§ Work request: Please return the whole listing exactly.

-- Source data follows --

Context (font : Z -> Z).
Lemma on_gpu_shown (t : io (H * gpu) unit) ms s g h : tells font text_console (fun _ => True) (fun h (_ : list Z) h' => h' = h) t ms s tt -> text_console g ->
  exists g', gives (on_gpu t g) h h g' /\ paint font ms g = Some g' /\ text_console g'.
Proof using.
  intros Ht Hg. destruct (Ht h g Hg Logic.I) as (h' & g' & E' & P & C' & -> & _). exists g'. split; [unfold gives, on_gpu; by rewrite E' | done].
Qed.
End shell_claim.

(** ** A machine with 4 MiB *)

Definition image_ex : image := Image [E820 0 0x400000 1 0] 0x1000 ∅ info_ex grey ∅ 0x100000 0x101000 0x102000 (replicate 32 0x103000) (replicate 16 0x104000) 0x105000 0x106000.
Lemma image_ex_ok : image_ok image_ex own0.
Proof.
  split.
  - eapply tree_mono; [exact (good_tree _ _ _ mach0_good) |]. cbv beta. intros f [Hf Hu]. change (g_total_frames _) with 1024 in Hf.
    destruct (Z.ltb_spec f 512); [lia |]. exfalso. unfold used in Hu. cbn [m_pmm mach0 g_bitmap] in Hu.
    assert ((3 :: replicate 127 0).[f / 8] = 0) as E; [| by rewrite E, Z.bits_0 in Hu].
    unfold zget, zlook. destruct (Z.ltb_spec (f / 8) 0); [done |]. replace (Z.to_nat (f / 8)) with (S (Z.to_nat (f / 8 - 1))) by lia. cbn [lookup list_lookup].
    destruct (replicate 127 0 !! Z.to_nat (f / 8 - 1)) as [v |] eqn:Ev; [| done]. by apply lookup_replicate in Ev as [-> _].
  - vm_compute. done.
  - split; [| vm_compute; done]. unfold image_ex, info_ex, bytes. cbn [im_vbe]. repeat (apply Forall_app; split); repeat (constructor; [unfold is_byte; lia |]); try constructor; by apply Forall_replicate.
  - intros a n Hn. unfold image_ex, grey. cbn [im_vram]. rewrite zlen_replicate. lia.
  - unfold KERNEL_STACK. cbn [im_tss im_stack image_ex]. lia.
  - cbn [im_isr im_irq im_int80 image_ex]. split; [done |]. split; [done |]. split; [by apply Forall_replicate |]. split; [by apply Forall_replicate | lia].
Qed.
Lemma kernel_start_ready_witness : exists e h', kernel_start mute mute mute mute image_ex (gpu_ex 0) (Mouse 0 0 0 0 [0; 0; 0]) (NicSim 0 []) = Some (e, h') /\
  (text_console (e_gpu e) \/ pixel_console 2 2 (e_gpu e)) /\ gate_of (fst (e_idt e)) 33 = Some (Gate 0x104000 0x08 14 0).
Proof.
  destruct (kernel_start_ready (H := nic_sim) mute mute mute mute) with (I := image_ex) (own := own0) (g := gpu_ex 0) (s := Mouse 0 0 0 0 [0; 0; 0]) (h := NicSim 0 [])
    as (e & h' & own' & E & _ & Hc & _ & Hi & _).
  - done.
  - done.
  - done.
  - done.
  - exact image_ex_ok.
  - repeat split; reflexivity.
  - exists e, h'. split; [exact E |]. split; [| assert (0 <= 33 < 256) as H33 by (clear; lia); rewrite (Hi 33 H33); reflexivity].
    assert (vbe_width (im_vbe image_ex) / 8 = 2 /\ vbe_height (im_vbe image_ex) / 16 = 2) as [E1 E2] by (split; vm_compute; reflexivity). rewrite E1, E2 in Hc. exact Hc.
Defined.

-- Source data concluded --

§ Answer to the exercise:
Context (font : Z -> Z).
Lemma on_gpu_shown (t : io (H * gpu) unit) ms s g h : tells font text_console (fun _ => True) (fun h (_ : list Z) h' => h' = h) t ms s tt -> text_console g ->
  exists g', gives (on_gpu t g) h h g' /\ paint font ms g = Some g' /\ text_console g'.
Proof using.
  intros Ht Hg. destruct (Ht h g Hg Logic.I) as (h' & g' & E' & P & C' & -> & _). exists g'. split; [unfold gives, on_gpu; by rewrite E' | done].
Qed.
End shell_claim.

(** ** A machine with 4 MiB *)

Definition image_ex : image := Image [E820 0 0x400000 1 0] 0x1000 ∅ info_ex grey ∅ 0x100000 0x101000 0x102000 (replicate 32 0x103000) (replicate 16 0x104000) 0x105000 0x106000.
Lemma image_ex_ok : image_ok image_ex own0.
Proof.
  split.
  - eapply tree_mono; [exact (good_tree _ _ _ mach0_good) |]. cbv beta. intros f [Hf Hu]. change (g_total_frames _) with 1024 in Hf.
    destruct (Z.ltb_spec f 512); [lia |]. exfalso. unfold used in Hu. cbn [m_pmm mach0 g_bitmap] in Hu.
    assert ((3 :: replicate 127 0).[f / 8] = 0) as E; [| by rewrite E, Z.bits_0 in Hu].
    unfold zget, zlook. destruct (Z.ltb_spec (f / 8) 0); [done |]. replace (Z.to_nat (f / 8)) with (S (Z.to_nat (f / 8 - 1))) by lia. cbn [lookup list_lookup].
    destruct (replicate 127 0 !! Z.to_nat (f / 8 - 1)) as [v |] eqn:Ev; [| done]. by apply lookup_replicate in Ev as [-> _].
  - vm_compute. done.
  - split; [| vm_compute; done]. unfold image_ex, info_ex, bytes. cbn [im_vbe]. repeat (apply Forall_app; split); repeat (constructor; [unfold is_byte; lia |]); try constructor; by apply Forall_replicate.
  - intros a n Hn. unfold image_ex, grey. cbn [im_vram]. rewrite zlen_replicate. lia.
  - unfold KERNEL_STACK. cbn [im_tss im_stack image_ex]. lia.
  - cbn [im_isr im_irq im_int80 image_ex]. split; [done |]. split; [done |]. split; [by apply Forall_replicate |]. split; [by apply Forall_replicate | lia].
Qed.
Lemma kernel_start_ready_witness : exists e h', kernel_start mute mute mute mute image_ex (gpu_ex 0) (Mouse 0 0 0 0 [0; 0; 0]) (NicSim 0 []) = Some (e, h') /\
  (text_console (e_gpu e) \/ pixel_console 2 2 (e_gpu e)) /\ gate_of (fst (e_idt e)) 33 = Some (Gate 0x104000 0x08 14 0).
Proof.
  destruct (kernel_start_ready (H := nic_sim) mute mute mute mute) with (I := image_ex) (own := own0) (g := gpu_ex 0) (s := Mouse 0 0 0 0 [0; 0; 0]) (h := NicSim 0 [])
    as (e & h' & own' & E & _ & Hc & _ & Hi & _).
  - done.
  - done.
  - done.
  - done.
  - exact image_ex_ok.
  - repeat split; reflexivity.
  - exists e, h'. split; [exact E |]. split; [| assert (0 <= 33 < 256) as H33 by (clear; lia); rewrite (Hi 33 H33); reflexivity].
    assert (vbe_width (im_vbe image_ex) / 8 = 2 /\ vbe_height (im_vbe image_ex) / 16 = 2) as [E1 E2] by (split; vm_compute; reflexivity). rewrite E1, E2 in Hc. exact Hc.
Defined.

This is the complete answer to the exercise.